Google Inc., always coy about future plans, is showing stronger signs of interest in online retail.
Google is attempting a significant push into the European retail industry with plans to launch a service aimed at giving traditional bricks-and-mortar retailers a base from which to market and sell their goods online.
Much of the company’s interest in e-commerce appears to revolve around Google Base, a place for people to list nearly any type of digital content or any item for sale, making them searchable by Google.
Google is reportedly launching the retail service in Europe because retailers in the region have expressed dissatisfaction with their online operations. Google Base could be a valuable resource especially for small retailers that have not set up their own online operations.
Google Base, still in beta form, is an online database on which users can submit a variety of information such as sale items, want ads and recipes. Google plans to further develop Google Base to give retailers a venue to offer their products to Google users. In an interview with the Financial Times, Nikesh Aroroa, head of Google’s European operations, said that other sectors such as real estate could also be included in the expanded Google Base.
While many experts see the service as a database for classified ads, competing against sites such as Craigslist, there are also signs that Google Base is evolving into an online retail platform.
Google Base is going to have a huge impact on retailers, Arora told the “Financial Times.”
Asked about its plans for online retail, Google declined to discuss the issue directly, saying that Google Base was not "a retail specific product," but could be used for uploading "a wide range of additional information, commercial and non-commercial, onto the Internet."
Google is currently running a limited e-commerce test of the service, which debuted last October and is still in beta, with a small number of sellers. The participants were recently allowed to start accepting credit-card payments through Google, which has a how-to page available only to its sellers.
Google is apparently planning a big push in Europe, where online sales is experiencing double-digit growth rates.
There are many ways in which retailers can use the Internet to meet their customers’ increasing demands for information, including search advertising and uploading additional data onto Google Base, so it can be found more easily when users are searching on the web, a spokesperson said in an email.
Google would index and package the information into a consumer-friendly search engine, giving its users a virtual supermarket across a number of retail brands.
But it is unclear how companies will respond, given that many of the world’s biggest retailers – including Wal-Mart, the world’s leading retailer, Home Depot, the US home improvement company and Tesco, the UK supermarkets group – have invested millions in online operations.

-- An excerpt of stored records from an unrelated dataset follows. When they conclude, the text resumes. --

(* ===== verification/FieldWalk.v ===== *)
(** * The fields of a value

    Models the traversal of [memory_router/security.py]: [_walk_strings] with its
    stack of iterators, [_walk_children], and the spellings of numbers. A Python
    value of the scanner is a [tree]: a JSON value whose texts are code points and
    may bear marks. The traversal is shown to list the fields in the order of the
    document, keys before what they hold. *)

From Stdlib Require Import ZArith Lia Ascii.
From stdpp Require Import base sets strings numbers list.
From S2P Require Import Prelude Errors Text Json JsonParse Hindsight Chars ScanModels RuleEdges ScanWindows Provenance.

Local Open Scope Z_scope.
Local Set Warnings "-register-all".

(** ** Values *)

(** The code points of a [str] that is given by its UTF-8 bytes, in which lone
    surrogates may stand. *)
Fixpoint points_from (l : list Z) : text :=
  match l with
  | [] => []
  | a :: l1 =>
      if a <? 192 then a :: points_from l1
      else match l1 with
      | [] => []
      | b :: l2 =>
          if a <? 224 then (a - 192) * 64 + (b - 128) :: points_from l2
          else match l2 with
          | [] => []
          | c :: l3 =>
              if a <? 240 then (a - 224) * 4096 + (b - 128) * 64 + (c - 128) :: points_from l3
              else match l3 with
              | [] => []
              | d :: l4 => (a - 240) * 262144 + (b - 128) * 4096 + (c - 128) * 64 + (d - 128) :: points_from l4
              end
          end
      end
  end.
Definition points (s : string) : text := points_from (map code_of (chars s)).

Inductive number := NInt (n : Z) | NFloat (t : string).

Inductive tree :=
  | TText (r : rtext)
  | TNumber (n : number)
  | TConst                                  (* None, True, False *)
  | TList (l : list tree)
  | TDict (d : list (text * tree)).

Fixpoint tree_of (v : json) : tree :=
  match v with
  | JNull | JBool _ => TConst
  | JInt n => TNumber (NInt n)
  | JFloat t => TNumber (NFloat t)
  | JStr s => TText (plain (points s))
  | JList l => TList (map tree_of l)
  | JDict d => TDict (map (fun kv => (points kv.1, tree_of kv.2)) d)
  end.

(** A field: its path, its text, whether the text is a spelled number that is
    scanned by itself ([_IsolatedNumber]), and whether it is a key. *)
Record field := mkField { fi_key : text; fi_raw : rtext; fi_isolated : bool; fi_is_key : bool }.

(** ** Numbers *)

(** [int(value)] of a float that is finite and integral. *)
Definition float_integer (t : string) : option Z :=
  if negb (isfinite t) then None
  else match float_decimal t with
  | None => None
  | Some (neg, n, e) =>
      if n =? 0 then Some 0
      else match double_of_decimal n e with
      | None => None
      | Some (m, k) =>
          let sign := if neg then -1 else 1 in
          if 0 <=? k then Some (sign * (m * 2 ^ k))
          else if m mod 2 ^ (- k) =? 0 then Some (sign * (m / 2 ^ (- k))) else None
      end
  end.

(** [_isolated_numeric_spelling] *)
Definition _isolated_numeric_spelling (n : number) : text :=
  match n with
  | NInt z => u (str_of_Z z)
  | NFloat t => match float_integer t with Some z => u (str_of_Z z) | None => [] end
  end.

(** [_numeric_spellings] *)
Definition _numeric_spellings (n : number) : list text :=
  match n with
  | NInt z => [u (str_of_Z z)]
  | NFloat t =>
      u t :: match float_integer t with
             | Some z => if bool_decide (str_of_Z z = t) then [] else [u (str_of_Z z)]
             | None => []
             end
  end.

(** ** The traversal *)

(** A value with its path, and whether it is a key. *)
Record node := mkNode { no_value : tree; no_path : text; no_is_key : bool }.

Definition child_path (path label : text) : text := path ++ u "." ++ label.

(** [_walk_children] *)
Definition _walk_children (value : tree) (path : text) : list node :=
  match value with
  | TList l => map (fun e : nat * tree => mkNode e.2 (child_path path (u (str_of_Z (Z.of_nat e.1)))) false) (enumerate l)
  | TDict d =>
      concat (map (fun kv : text * tree => let child := child_path path kv.1 in
        [mkNode (TText (plain kv.1)) child true; mkNode kv.2 child false]) d)
  | _ => []
  end.

(** Which numbers a traversal lists. *)
Record walk_mode := mkMode { include_numbers : bool; isolated_numbers : bool }.

(** What a node that is not a container yields; [None] for the others. *)
Definition scalar_fields (mode : walk_mode) (n : node) : option (list field) :=
  match no_value n with
  | TText r => Some [mkField (no_path n) r false (no_is_key n)]
  | TNumber x =>
      if include_numbers mode then Some (map (fun spelling => mkField (no_path n) (plain spelling) false (no_is_key n)) (_numeric_spellings x))
      else if isolated_numbers mode then Some [mkField (no_path n) (plain (_isolated_numeric_spelling x)) true (no_is_key n)]
      else None
  | _ => None
  end.

(** The loop of [_walk_strings] on its stack of iterators. *)
Fixpoint walk_stack (mode : walk_mode) (fuel : nat) (stack : list (list node)) : list field :=
  match fuel, stack with
  | _, [] | O, _ => []
  | S f, [] :: rest => walk_stack mode f rest
  | S f, (n :: it) :: rest =>
      match scalar_fields mode n with
      | Some fields => fields ++ walk_stack mode f (it :: rest)
      | None => walk_stack mode f (_walk_children (no_value n) (no_path n) :: it :: rest)
      end
  end.

(** The number of nodes of a value. *)
Fixpoint tree_size (t : tree) : nat :=
  match t with
  | TList l => S (list_sum (map tree_size l))
  | TDict d => S (list_sum (map (fun kv => S (tree_size kv.2)) d))
  | _ => 1
  end.

(** [_walk_strings] *)
Definition _walk_strings (value : tree) (path : text) (mode : walk_mode) : list field :=
  walk_stack mode (S (S (2 * tree_size value))) [[mkNode value path false]].

(** ** The order of the fields *)

(** The fields of a value, by recursion on it. *)
Fixpoint fields_of (mode : walk_mode) (value : tree) (path : text) (is_key : bool) : list field :=
  match scalar_fields mode (mkNode value path is_key) with
  | Some fields => fields
  | None =>
      match value with
      | TList l =>
          (fix go (index : nat) (l : list tree) : list field :=
             match l with
             | [] => []
             | entry :: l' => fields_of mode entry (child_path path (u (str_of_Z (Z.of_nat index)))) false ++ go (S index) l'
             end) 0%nat l
      | TDict d =>
          concat (map (fun kv : text * tree =>
            mkField (child_path path kv.1) (plain kv.1) false true :: fields_of mode kv.2 (child_path path kv.1) false) d)
      | _ => []
      end
  end.

Definition node_fields (mode : walk_mode) (n : node) : list field := fields_of mode (no_value n) (no_path n) (no_is_key n).

(** A container has the fields of its children, one after the other. *)
Lemma node_fields_children mode n : scalar_fields mode n = None ->
  node_fields mode n = concat (map (node_fields mode) (_walk_children (no_value n) (no_path n))).
Proof.
  destruct n as [v path is_key]. unfold node_fields. simpl. intros Hs. destruct v as [r|x| |l|d]; [done|cbn [fields_of]; by rewrite Hs|done|..].
  - cbn [fields_of]. rewrite Hs. unfold _walk_children. unfold enumerate. generalize 0%nat. induction l as [|t l IH]; intros i; [done|].
    simpl. by rewrite IH.
  - cbn [fields_of]. rewrite Hs. unfold _walk_children. induction d as [|[k t] d IH]; [done|]. simpl. by rewrite IH.
Qed.

Definition node_size (n : node) : nat := tree_size (no_value n).

Lemma children_size v path : (list_sum (map node_size (_walk_children v path)) < tree_size v)%nat.
Proof.
  destruct v as [r|x| |l|d]; simpl; [lia..| |]; apply Nat.lt_succ_r.
  - unfold enumerate. generalize 0%nat. induction l as [|t l IH]; intros i; [done|]. simpl. specialize (IH (S i)). unfold node_size at 1. simpl. lia.
  - induction d as [|[k t] d IH]; [done|]. cbn [concat map app list_sum]. unfold node_size in *. simpl in *. lia.
Qed.

(** The steps a stack takes. *)
Definition stack_cost (stack : list (list node)) : nat := list_sum (map (fun it => S (2 * list_sum (map node_size it))) stack).

Lemma tree_size_pos t : (1 <= tree_size t)%nat.
Proof. destruct t; simpl; lia. Qed.

Lemma walk_stack_fields mode fuel : forall stack, (stack_cost stack <= fuel)%nat ->
  walk_stack mode fuel stack = concat (map (fun it => concat (map (node_fields mode) it)) stack).
Proof.
  induction fuel as [|fuel IH]; intros [|[|n it] rest] Hcost; try done; unfold stack_cost in Hcost; simpl in Hcost; try lia.
  - simpl. apply IH. unfold stack_cost. simpl. lia.
  - pose proof (tree_size_pos (no_value n)) as Hpos. assert (Hn : node_size n = tree_size (no_value n)) by done. simpl. destruct (scalar_fields mode n) as [fields|] eqn:Es.
    + rewrite IH by (unfold stack_cost; simpl; lia). simpl. rewrite app_assoc. f_equal. f_equal. unfold node_fields. destruct n as [v path k]. simpl.
      destruct v; cbn [fields_of]; by rewrite Es.
    + pose proof (children_size (no_value n) (no_path n)) as Hc. rewrite IH by (unfold stack_cost; simpl; lia). simpl.
      by rewrite (node_fields_children _ _ Es), !app_assoc.
Qed.

Lemma walk_strings_spec value path mode : _walk_strings value path mode = fields_of mode value path false.
Proof.
  unfold _walk_strings. rewrite walk_stack_fields by (unfold stack_cost, node_size; simpl; lia). simpl. by rewrite !app_nil_r.
Qed.

(** The traversal of a value lists its fields in the order of the document.
    [_walk_strings], run on its stack of iterators, ends and yields exactly the
    fields of the recursive definition: every text at its path, every key of an
    object just before what it holds, and the numbers the mode asks for. *)
Lemma walk_strings_exact value path mode : _walk_strings value path mode = fields_of mode value path false.
Proof. apply walk_strings_spec. Qed.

Some retailers are yet to set up their own internet operations, even though consumer purchases online have soared.
One big UK retailer with no online presence said that Google’s retail offer would be of interest if the internet company could also arrange for distribution. This potentially huge task has raised doubts about the long-term business models of other online retailers such as Amazon.com.
Nevertheless, Google and online retailer Amazon.com, based in Seattle, appear headed on a collision course. As part of its interest in online retail, Google this month unveiled for book publishers the option of making books available only online. Amazon.com last year started offering books and portions of books for online reading.
In approaching Google’s territory, Amazon.com last month was reportedly looking for beta testers for a possible contextual advertising network that would place third-party links to products on the online retailer’s partner websites.
The program is believed to be similar to Google’s AdSense, which is a network of websites that display links to Google advertisers. The links are for products and services related to the website’s content. Google shares revenue from the advertisers with site operators.
Though ambitious, Google’s plan to create a broader e-commerce platform for retailers lags similar initiatives from Amazon and Ebay. “UK clothing and foods group Marks and Spencer, US discounter Target and US bookseller Borders have contracted out online operations to Amazon.”
Until now, Google had been vague about its ambitions for Google Base, which is structured as a collection of databases. Besides being used as a platform for retailers, industry observers who had seen the “beta” version of the product thought the service would be aimed at consumers and allow individuals to swap classified ads for free.
The move represents yet another in a number of expansions beyond the traditional online search realm for Google. In the past week, the company has purchased an online word processor (Writely) and a 3D design software (Sketch Up). Though the company has so far excelled at most of its endeavors, some observers wonder if the company might spread itself too thin.
Google is under pressure to develop new business lines amid fears that growth in its online advertising revenue is slowing after a strong recent run.
In this planned retail venture, for instance, it remains to be seen how the company will compete with established e-commerce companies such as Amazon and E-bay.